Lemma find_slopes_hub market_share hub_size effect weights sm im sl hub :
  find_slopes OLS_fit WLS_fit market_share hub_size effect weights = Ok (sm, im, sl) ->
  (hub < 4)%nat ->
  exists N columns summ,
    shape effect = [N; columns] /\
    length (flat market_share) = N /\ length (flat hub_size) = N /\
    match weights with Some w => length (flat w) = N | None => True end /\
    hub_body OLS_fit WLS_fit (flat market_share) (flat hub_size) (rows_of effect)
      (option_map flat weights) columns hub
    = Ok (nth hub sm [], nth hub im [], summ).
Proof.
  unfold find_slopes. intros H Hhub.
  destruct (negb (length (flat market_share) =? length (flat hub_size))%nat) eqn:G1;
    [discriminate|].
  destruct (shape effect) as [|N rest] eqn:Hsh; [discriminate|].
  destruct (negb (length (flat market_share) =? N)%nat) eqn:G2; [discriminate|].
  apply negb_false_iff, Nat.eqb_eq in G1. apply negb_false_iff, Nat.eqb_eq in G2.
  apply bind_Ok_inv in H as [w [Hw H]].
  destruct rest as [|columns [|c rest]]; try discriminate.
  apply bind_Ok_inv in H as [per_hub [Hper H]]. injection H as <- <- <-.
  set (d := (@nil Q, @nil Q, (O, mk_summary O nan_stats nan_stats))).
  pose proof (mapM_Ok_nth _ _ _ hub O d Hper) as E.
  rewrite length_seq, seq_nth in E by exact Hhub. specialize (E Hhub). cbn [Nat.add] in E.
  assert (Hwopt : w = option_map flat weights /\
                  match weights with Some w0 => length (flat w0) = N | None => True end).
  { destruct weights as [w0|]; cbn [option_map].
    - destruct (negb (length (flat w0) =? length (flat hub_size))%nat) eqn:Gw;
        [discriminate|].
      apply negb_false_iff, Nat.eqb_eq in Gw. injection Hw as <-. split; [reflexivity|].
      congruence.
    - injection Hw as <-. auto. }
  destruct Hwopt as [-> HwN].
  exists N, columns, (snd (nth hub per_hub d)).
  split; [reflexivity|]. split; [exact G2|]. split; [congruence|]. split; [exact HwN|].
  rewrite E. rewrite !(nth_map_in _ _ _ d)
    by (apply mapM_Ok_length in Hper; rewrite length_seq in Hper; lia).
  destruct (nth hub per_hub d) as [[sv iv] summ]. reflexivity.
Qed.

TASK GOAL » Only lines that contain the string "congruence" count; pick each one out of the records and copy it.

SOLVED PROBLEM »
      congruence.
  split; [reflexivity|]. split; [exact G2|]. split; [congruence|]. split; [exact HwN|].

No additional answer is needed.